05 June, 2008

Laughter is still indeed the best medicine

Yesterday I went home at 06:30 PM, way too early compared to the past days when I arrived home at 09:30 PM at the earliest.

I had a splitting headache. From the heat, maybe. I heard from the morning news that the temperature was something like 34 degrees Celsius. That and the fact that it's been a long day.

After treating myself to a Cheese Burger, fries and a McFlurry, I immediately snuggled to bed. The idiot box (read: the television) beckoned but the shows were too dull. I thus just plugged in the speaker for my iPod iTouch and listened to Enya's soothing songs, hoping they would lull me to sleep. No such luck.

Not up to continue reading any of the three books that I am currently reading, I rummaged through my shelf and found an old issue of Reader's Digest. And that's when I found my destressor for the day.

It's the September 2007 issue, the 4th Annual Humor Special. And boy, was I greatly entertained.

Below are some of the jokes that made my day yesterday. Laugh on.

From Laughter, the Best Medicine Section:

I have CDO. It's like Obsessive Compulsive Disorder, only it's in alphabetical order as it should be.

Love is a Many Icky Thing

Kids define love the way they figured it out.

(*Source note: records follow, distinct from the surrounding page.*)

Lemma a_find_insert lid es i j bs bs' lid' :
  a_find lid es i = Some (j, bs) ->
  snd <$> a_find lid' (<[Z.to_nat (j - i) := (lid, bs')]> es) i
  = if lid' =? lid then Some bs' else snd <$> a_find lid' es i.
Proof.
  revert i. induction es as [|[l b] es IH]; intros i; cbn [a_find]; [done|].
  destruct (Z.eqb_spec l lid) as [->|Hne].
  - intros [= -> ->]. rewrite Z.sub_diag. change (Z.to_nat 0) with 0%nat.
    cbn [insert list_insert a_find]. rewrite (Z.eqb_sym lid lid').
    by destruct (lid' =? lid).
  - intros H. pose proof (a_find_lookup _ _ _ _ _ H) as (k & -> & _).
    replace (Z.to_nat (i + 1 + Z.of_nat k - i)) with (S k) by lia.
    cbn [insert list_insert a_find].
    specialize (IH _ H). replace (Z.to_nat (i + 1 + Z.of_nat k - (i + 1))) with k in IH by lia.
    destruct (Z.eqb_spec l lid') as [->|]; [by rewrite (proj2 (Z.eqb_neq _ _)) by done|done].
Qed.

(** On a well-formed page the header rewrite is the in-place update of the
    whole slot with the new header and the old tuple. *)
Lemma header_update_is_update p r h d bytes q :
  let new := VersionHeader.to_bytes h ++ slice bytes 22 (zlen bytes) in
  pool_pages p !! page_id r = Some d -> page_wf (raw_page d) -> VersionHeader.wf h ->
  snd <$> a_find (slot_id r) (entries (raw_page d)) 0 = Some bytes -> 22 <= zlen bytes ->
  update_slot_in_place (raw_page d) (slot_id r) new = Ok q ->
  update_version_header_in_data_page p r h = Ok (modify p (page_id r) (page q)).
Proof.
  intros new Ed W Wh HB HS. pose proof (VersionFacts.length_to_bytes h Wh) as HL22.
  assert (zlen (VersionHeader.to_bytes h) = 22) as HZ by (unfold zlen; lia).
  unfold update_version_header_in_data_page, update_slot_in_place. rewrite Ed.
  pose proof (wf_len _ W) as HLd. cbn [raw_page page] in HLd.
  rewrite raw_page_new, exec_bind_ret, wf_not_exceeds, !sp_find_ok, !exec_bind_ret by done.
  rewrite a_find_abs in HB.
  destruct (find_lid (slot_id r) (slots (raw_page d)) 0) as [[s j]|] eqn:Hf; [|done].
  cbn [fmap option_fmap option_map fst snd] in HB.
  assert (bytes = payload (page (raw_page d)) s) as -> by congruence. clear HB.
  apply find_lid_Some in Hf as (k & _ & Hk & _). apply list_elem_of_lookup_2 in Hk.
  pose proof (wf_payload_len _ s W Hk) as HPL. destruct (negb (length_ s =? zlen new)) eqn:HN; [done|].
  apply negb_false_iff, Z.eqb_eq in HN.
  destruct (negb (slot_payload_in_bounds _ _ _)); [done|].
  rewrite (proj2 (Z.ltb_ge (length_ s) _)) by (unfold VersionHeader.SIZE; lia).
  destruct (slot_nonneg _ s W Hk) as [Hs0 _]. pose proof (wf_slots _ W) as F.
  rewrite Forall_forall in F. destruct (F s Hk) as [Fo Ff].
  pose proof (wf_fit _ W) as Hfit. pose proof (wf_slot_count _ W) as Hsc.
  cbn [raw_page page page_header] in *.
  rewrite !splice_set_ok, !exec_bind_ret by lia. intros [= <-]. cbn [page]. do 2 f_equal.
  unfold new, payload in *. rewrite HPL, slice_slice by lia.
  replace (slice d (offset s + 22) (offset s + length_ s))
    with (slice d (offset s + zlen (VersionHeader.to_bytes h)) (offset s + length_ s))
    by (by rewrite HZ).
  by rewrite splice_keep by lia.
Qed.

(** A header rewrite on the page image. *)
Lemma header_update_ok p r h d bytes :
  let new := VersionHeader.to_bytes h ++ slice bytes 22 (zlen bytes) in
  pool_pages p !! page_id r = Some d -> page_wf (raw_page d) -> VersionHeader.wf h ->
  row_bytes (pool_pages p) r = Some bytes -> VersionHeader.SIZE <= zlen bytes ->
  exists d' i, update_version_header_in_data_page p r h = Ok (modify p (page_id r) d')
    /\ page_wf (raw_page d') /\ header_at d' = header_at d
    /\ entries (raw_page d) !! i = Some (slot_id r, bytes)
    /\ entries (raw_page d') = <[i := (slot_id r, new)]> (entries (raw_page d))
    /\ forall r', row_bytes (<[page_id r := d']> (pool_pages p)) r' =
         if bool_decide (r' = r) then Some new else row_bytes (pool_pages p) r'.
Proof.
  intros new Ed W Wh HB HS. unfold VersionHeader.SIZE in HS.
  pose proof (VersionFacts.length_to_bytes h Wh) as HL22.
  assert (zlen new = zlen bytes) as HN
    by (unfold new; rewrite zlen_app, zlen_slice by lia; unfold zlen in *; lia).
  pose proof HB as HB'. unfold row_bytes in HB. rewrite Ed in HB. cbn [mbind option_bind] in HB.
  destruct (a_find (slot_id r) (entries (raw_page d)) 0) as [[i b]|] eqn:EF; [|done].
  cbn [fmap option_fmap option_map snd] in HB. assert (b = bytes) as -> by congruence.
  pose proof (update_spec (raw_page d) (slot_id r) new W) as U. pose proof EF as EF'.
  rewrite a_find_abs in EF. destruct (find_lid (slot_id r) (slots (raw_page d)) 0) as [[s j]|] eqn:Hf;
    [|done]. cbn [fmap option_fmap option_map fst snd] in EF.
  assert (j = i) as -> by congruence.
  assert (payload (page (raw_page d)) s = bytes) as EB by congruence.
  apply find_lid_Some in Hf as (k & _ & Hk & _). apply list_elem_of_lookup_2 in Hk.
  rewrite HN, <- EB, (wf_payload_len _ s W Hk), Z.eqb_refl in U. cbn [negb] in U.
  destruct U as (q & Uq & Wq & Aq). apply (f_equal a_entries) in Aq. cbn [abs a_entries] in Aq.
  assert (page_header q = header_at d) as HQ.
  { unfold update_slot_in_place in Uq. destruct (slot_count_exceeds_capacity _); [done|].
    destruct (sp_get_slot_by_logical_id _ _) as [[[? ?]|]| |]; cbn [exec_bind] in Uq; try done.
    repeat (case_match; [done|]). destruct (splice_set _ _ _); cbn [exec_bind] in Uq; try done. by injection Uq as <-. }
  exists (page q), (Z.to_nat i). rewrite (raw_of_wf q Wq). split_and!; [|done|by rewrite (wf_header q Wq)| |done|].
  { apply (header_update_is_update p r h d bytes q); try done. by rewrite EF'. }
  { destruct (a_find_lookup _ _ _ _ _ EF') as (k' & -> & E). by rewrite Z.add_0_l, Nat2Z.id. }
  intros [pid lid]. unfold row_bytes. cbn [page_id slot_id].
  destruct (decide (pid = page_id r)) as [->|Hne].
  - rewrite lookup_insert_eq, Ed. cbn [mbind option_bind]. rewrite (raw_of_wf q Wq), Aq.
    rewrite <- (Z.sub_0_r i). rewrite (a_find_insert _ _ _ _ _ _ _ EF').
    destruct (Z.eqb_spec lid (slot_id r)) as [->|Hn].
    + rewrite bool_decide_eq_true_2; [done|]. by destruct r.
    + rewrite bool_decide_eq_false_2; [done|]. by intros H%(f_equal slot_id).
  - rewrite lookup_insert_ne by done. rewrite bool_decide_eq_false_2; [done|].
    by intros H%(f_equal page_id).
Qed.

(** rewriting a version header in place (commit, delete, abort marks) changes
    the first 22 bytes of that row and nothing else: the tuple behind the
    header and every other row keep their bytes, and the page stays
    well-formed. *)
Theorem header_update_row p r h d bytes :
  pool_pages p !! page_id r = Some d -> page_wf (raw_page d) -> VersionHeader.wf h ->
  row_bytes (pool_pages p) r = Some bytes -> VersionHeader.SIZE <= zlen bytes ->
  exists p' d', update_version_header_in_data_page p r h = Ok p'
    /\ pool_pages p' = <[page_id r := d']> (pool_pages p) /\ page_wf (raw_page d')
    /\ forall r', row_bytes (pool_pages p') r' =
         if bool_decide (r' = r) then Some (VersionHeader.to_bytes h ++ slice bytes 22 (zlen bytes))
         else row_bytes (pool_pages p) r'.
Proof.
  intros Ed W Wh HB HS. destruct (header_update_ok p r h d bytes Ed W Wh HB HS) as (d' & i & E & W' & _ & _ & _ & HR).
  by exists (modify p (page_id r) d'), d'.
Qed.

(** Page 1 of this pool holds one committed-to-be row. *)
Definition one_row_pool : Pool :=
  (write_tuple_to_data_page demo_pool 1 (VersionHeader.vh_new 7 None) (enc_values [VInt 42])).1.2.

Q: How do you decide who to marry?
A: No one really decides before they grow up. God decides it all the way before, and you get to find out later who you're stuck with.
- Kristen, aged 10

Q: What do you think your mum and dad have in common?
A: Both don't want any more kids.
- Lori, aged 8

Q: What do most people do on a date?
A: On the first date, they just tell each other lies, and that usually gets them interested enough to go for a second date.
- Martin, aged 10

From As Kids See It Section

My sister bought a fish for my eight-year-old son, Germaine and told him to think of a good name for it. He kept coming up with silly names, so she told him to keep thinking.

Finally, on their way home, Germaine said, "This fish already has a name."

"What's its name?" Tawnia asked.

"Sparingly," Germaine replied. "It says right here on the label: FEED SPARINGLY THREE TIMES A DAY."

From Life's Like That

Overheard at a friend's wedding:

Guy Guest 1: "A man never knows what true happiness is until he gets married."
Guy Guest 2: "Yeah, but by then it's too late."